Não adianta ficar se perguntando quando o Capítulo VI do CTB sairá do papel enquanto o dinheiro para as campanhas educativas continuar sendo usado para outros fins; enquanto não se encontrar uma linguagem adequada para atingir as diferentes faixas etárias e públicos no trânsito.
Os psicólogos sabem mostrar as consequências de um comportamento ruim ou inadequado tem mais efeito do que um filme de campanha de trânsito que usa linguagem infantilizada, que esconde o que vem depois da freada forte e da batida. Tem muito mais efeito na mente e no emocional das pessoas ver as consequências do acidente para ela e para os outros e realmente entendam que todo mundo paga e todo mundo se machuca quando alguém provoca um acidente.
As campanhas educativas de trânsito no Brasil não funcionam porque não são educativas, porque não falam a linguagem do mais jovem, do idoso, da gestante, do cadeirante, de quem anda com apoio de muletas e de outras pessoas de mobilidade reduzida.

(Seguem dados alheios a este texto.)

(** * ga4-beacon: request handling of the GA4 tracking beacon

    A shallow embedding of [ga-beacon.go]: the functions of the Go standard
    library the handler calls on strings ([strings.Trim], [strings.SplitN],
    [strings.Replace], [hex.EncodeToString], [strconv.FormatInt]), the
    identity generator, the event builder, the dispatcher (with the panic
    it runs into when the request to the collect address cannot be built)
    and the handler itself, followed by the properties of the request
    pipeline. *)

From Stdlib Require Import ZArith NArith Ascii String DecimalString DecimalPos DecimalZ.
From stdpp Require Import base option list gmap strings.

Local Open Scope Z_scope.
Local Open Scope stdpp_scope.

(** ** The Go [strings] package, as far as the handler uses it

    Go strings are byte sequences; [string] is a sequence of 8-bit [ascii]
    values, so the two agree byte for byte. *)
Module GoStrings.

(** [after_prefix prefix s] is [Some rest] when [s = prefix ++ rest]
    ([strings.CutPrefix]). *)
Fixpoint after_prefix (prefix s : string) : option string :=
  match prefix, s with
  | EmptyString, _ => Some s
  | String p prefix', String a s' =>
      if decide (p = a) then after_prefix prefix' s' else None
  | String _ _, EmptyString => None
  end.

(** [Cut s sep] splits [s] around the first (leftmost) instance of [sep]
    ([strings.Cut], which is [strings.Index] followed by two slices). *)
Fixpoint Cut (s sep : string) : option (string * string) :=
  match after_prefix sep s with
  | Some rest => Some (EmptyString, rest)
  | None =>
      match s with
      | EmptyString => None
      | String a s' =>
          match Cut s' sep with
          | Some (before, after) => Some (String a before, after)
          | None => None
          end
      end
  end.

(** [strings.SplitN(s, sep, n)] for [n >= 0] and a non-empty [sep]: at most
    [n] substrings, the last one being the unsplit remainder. *)
Fixpoint SplitN (s sep : string) (n : nat) : list string :=
  match n with
  | O => []
  | S n' =>
      match n' with
      | O => [s]
      | S _ =>
          match Cut s sep with
          | Some (before, after) => before :: SplitN after sep n'
          | None => [s]
          end
      end
  end.

(** [strings.Replace(s, old, new, n)] for [n >= 0]: the first [n]
    non-overlapping instances of [old] are replaced by [new]. *)
Fixpoint Replace (s old new : string) (n : nat) : string :=
  match n with
  | O => s
  | S n' =>
      match Cut s old with
      | Some (before, after) => before +:+ new +:+ Replace after old new n'
      | None => s
      end
  end.

Fixpoint in_cutset (cutset : string) (a : ascii) : bool :=
  match cutset with
  | EmptyString => false
  | String c cutset' => if decide (c = a) then true else in_cutset cutset' a
  end.

Fixpoint TrimLeft (s cutset : string) : string :=
  match s with
  | EmptyString => EmptyString
  | String a s' => if in_cutset cutset a then TrimLeft s' cutset else s
  end.

Fixpoint TrimRight (s cutset : string) : string :=
  match s with
  | EmptyString => EmptyString
  | String a s' =>
      match TrimRight s' cutset with
      | EmptyString => if in_cutset cutset a then EmptyString else String a EmptyString
      | t => String a t
      end
  end.

(** [strings.Trim(s, cutset)]: all leading and trailing bytes contained in
    [cutset] removed. *)
Definition Trim (s cutset : string) : string :=
  TrimRight (TrimLeft s cutset) cutset.

End GoStrings.

Import GoStrings.

(** ** [encoding/hex] and [strconv] *)

(** A Go [byte] is an 8-bit value: [ascii], read as a number by
    [N_of_ascii]; [ascii_of_N] keeps the low 8 bits. *)
Definition byte : Type := ascii.

Definition byte_or (a : byte) (m : N) : byte := ascii_of_N (N.lor (N_of_ascii a) m).
Definition byte_and (a : byte) (m : N) : byte := ascii_of_N (N.land (N_of_ascii a) m).

Definition hextable : string := "0123456789abcdef".

Definition hexdigit (n : N) : ascii :=
  default "0"%char (String.get (N.to_nat n) hextable).

(** [hex.EncodeToString]: two digits per byte, [hextable[v>>4]] then
    [hextable[v&0x0f]]. *)
Fixpoint EncodeToString (src : list byte) : string :=
  match src with
  | [] => EmptyString
  | v :: src' =>
      String (hexdigit (N.shiftr (N_of_ascii v) 4))
        (String (hexdigit (N.land (N_of_ascii v) 15)) (EncodeToString src'))
  end.

(** [strconv.FormatInt(i, 10)]. *)
Definition FormatInt (i : Z) : string := NilZero.string_of_int (Z.to_int i).

(** ** Data model *)

(** A Go [error] value, identified with its message. *)
Definition error := string.

Record Config := {
  MeasurementID : string;
  APISecret : string
}.

(** [GA4Event]: [Params] is a [map[string]interface{}] whose values are all
    strings in this program. *)
Record GA4Event := {
  Name : string;
  Params : gmap string string
}.

Record GA4Payload := {
  ClientID : string;
  Events : list GA4Event
}.

Record Cookie := {
  cookie_Name : string;
  cookie_Value : string;
  cookie_Path : string
}.

(** What the handler reads of an [*http.Request]. [URL_Query] is the value
    of [url.ParseQuery(r.URL.RawQuery)] (its error is dropped by the
    handler); [Cookie_cid] is [r.Cookie("cid")], [None] standing for
    [http.ErrNoCookie]; a header that is absent reads as the empty string,
    as [Header.Get] has it. *)
Record Request := {
  Method : string;
  URL_Path : string;
  URL_Query : gmap string (list string);
  Header_Referer : string;
  Header_UserAgent : string;
  RemoteAddr : string;
  Cookie_cid : option string
}.

(** The outbound request built by [sendToGA]. *)
Record OutRequest := {
  out_Method : string;
  out_URL : string;
  out_Header : list (string * string);
  out_Body : string
}.

Inductive Layout := RFC3339 | TimeFormat.

(** A [time.Time], by the two observations the program makes of it. *)
Record Time := {
  Unix : Z;
  Format : Layout → string
}.

Record Assets := {
  pixel : string;
  badge : string;
  badgeGif : string;
  badgeFlat : string;
  badgeFlatGif : string
}.

(** Everything outside the program that a request depends on: the
    configuration and the static files loaded at start-up, the clock (the
    value of the n-th call of [time.Now]), the entropy source behind
    [rand.Read], [json.Marshal], [url.Parse] (the errors it has for an
    address without control characters), the HTTP client and the page
    template (the chunks it writes, one [Write] per node of the template,
    and its error, if any). *)
Record World := {
  config : Config;
  assets : Assets;
  Now : nat → Time;
  rand_err : option error;
  rand_bytes : nat → byte;
  json_Marshal : GA4Payload → string + error;
  url_Parse : string → option error;
  client_Do : OutRequest → string + error;
  ExecuteTemplate : string → string → list string * option error
}.

(** One line per [log.Printf] call site of the program; what the library
    logs on its own is not kept. *)
Inductive LogLine :=
  | LogMarshalError (err : error)
  | LogPostError (err : error)
  | LogStatus (status cid ip : string)
  | LogPayload (json : string)
  | LogUUIDFailed (err : error)
  | LogUUIDGenerated (cid : string)
  | LogExistingCID (cid : string)
  | LogTemplateError (err : error).

(** The status line and headers, fixed when the first byte of the response
    is written. *)
Record ResponseHead := {
  Status : Z;
  SentHeader : gmap string string;
  SentCookies : list Cookie
}.

(** The effects of one request: clock reads, log lines, the payloads handed
    to [sendToGA], the requests handed to the HTTP client, and the
    [http.ResponseWriter] ([st_header] is [w.Header()], with its
    [Set-Cookie] lines kept apart in [st_cookies]). Lists grow at the end. *)
Record State := {
  st_now_calls : nat;
  st_log : list LogLine;
  st_payloads : list GA4Payload;
  st_posts : list OutRequest;
  st_header : gmap string string;
  st_cookies : list Cookie;
  st_head : option ResponseHead;
  st_body : list string
}.

Definition initial : State :=
  {| st_now_calls := 0%nat; st_log := []; st_payloads := []; st_posts := [];
     st_header := ∅; st_cookies := []; st_head := None; st_body := [] |}.

Definition with_now_calls (n : nat) (s : State) : State :=
  {| st_now_calls := n; st_log := st_log s; st_payloads := st_payloads s;
     st_posts := st_posts s; st_header := st_header s;
     st_cookies := st_cookies s; st_head := st_head s; st_body := st_body s |}.

Definition with_log (l : list LogLine) (s : State) : State :=
  {| st_now_calls := st_now_calls s; st_log := l; st_payloads := st_payloads s;
     st_posts := st_posts s; st_header := st_header s;
     st_cookies := st_cookies s; st_head := st_head s; st_body := st_body s |}.

Definition with_payloads (l : list GA4Payload) (s : State) : State :=
  {| st_now_calls := st_now_calls s; st_log := st_log s; st_payloads := l;
     st_posts := st_posts s; st_header := st_header s;
     st_cookies := st_cookies s; st_head := st_head s; st_body := st_body s |}.
(** C17. The identifier-file round trip at the text level: [readSet] of
    the text that [writeSet] prints ([[...set].join('\n') + '\n']) gives
    back the set, in the same order, for every duplicate-free list of
    trimmed non-empty lines without LF, the lists [readSet] returns. *)
Theorem parse_print s :
  NoDup s -> Forall clean s -> parse_set (print_set s) = s.
Proof. apply parse_print_clean. Qed.

Lemma parse_print_witness : parse_set (print_set ["123456"; "222222"]) = ["123456"; "222222"].
Proof.
  apply parse_print.
  - apply (bool_decide_unpack _). vm_compute. reflexivity.
  - repeat constructor; repeat split; simpl; try reflexivity; discriminate.
Defined.

End Text.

Não funcionam porque não falam a linguagem do infrator contumaz, porque não são permanentes, porque focam mais na multa e nas proibições do que na necessária mudança de comportamento, mas também pelo receio da tal anodinia que faria as pessoas ignorarem a mensagem de filmes educativos que mostrassem a realidade que vemos nas ruas e que as pessoas sentem na pele.
Pois eu digo que a anodinia, essa sensação de anestesiamento diante do sofrimento das pessoas em acidentes de trânsito, já se instalou faz tempo entre aqueles que gerenciam o país, o Funset e as campanhas educativas de trânsito no Brasil.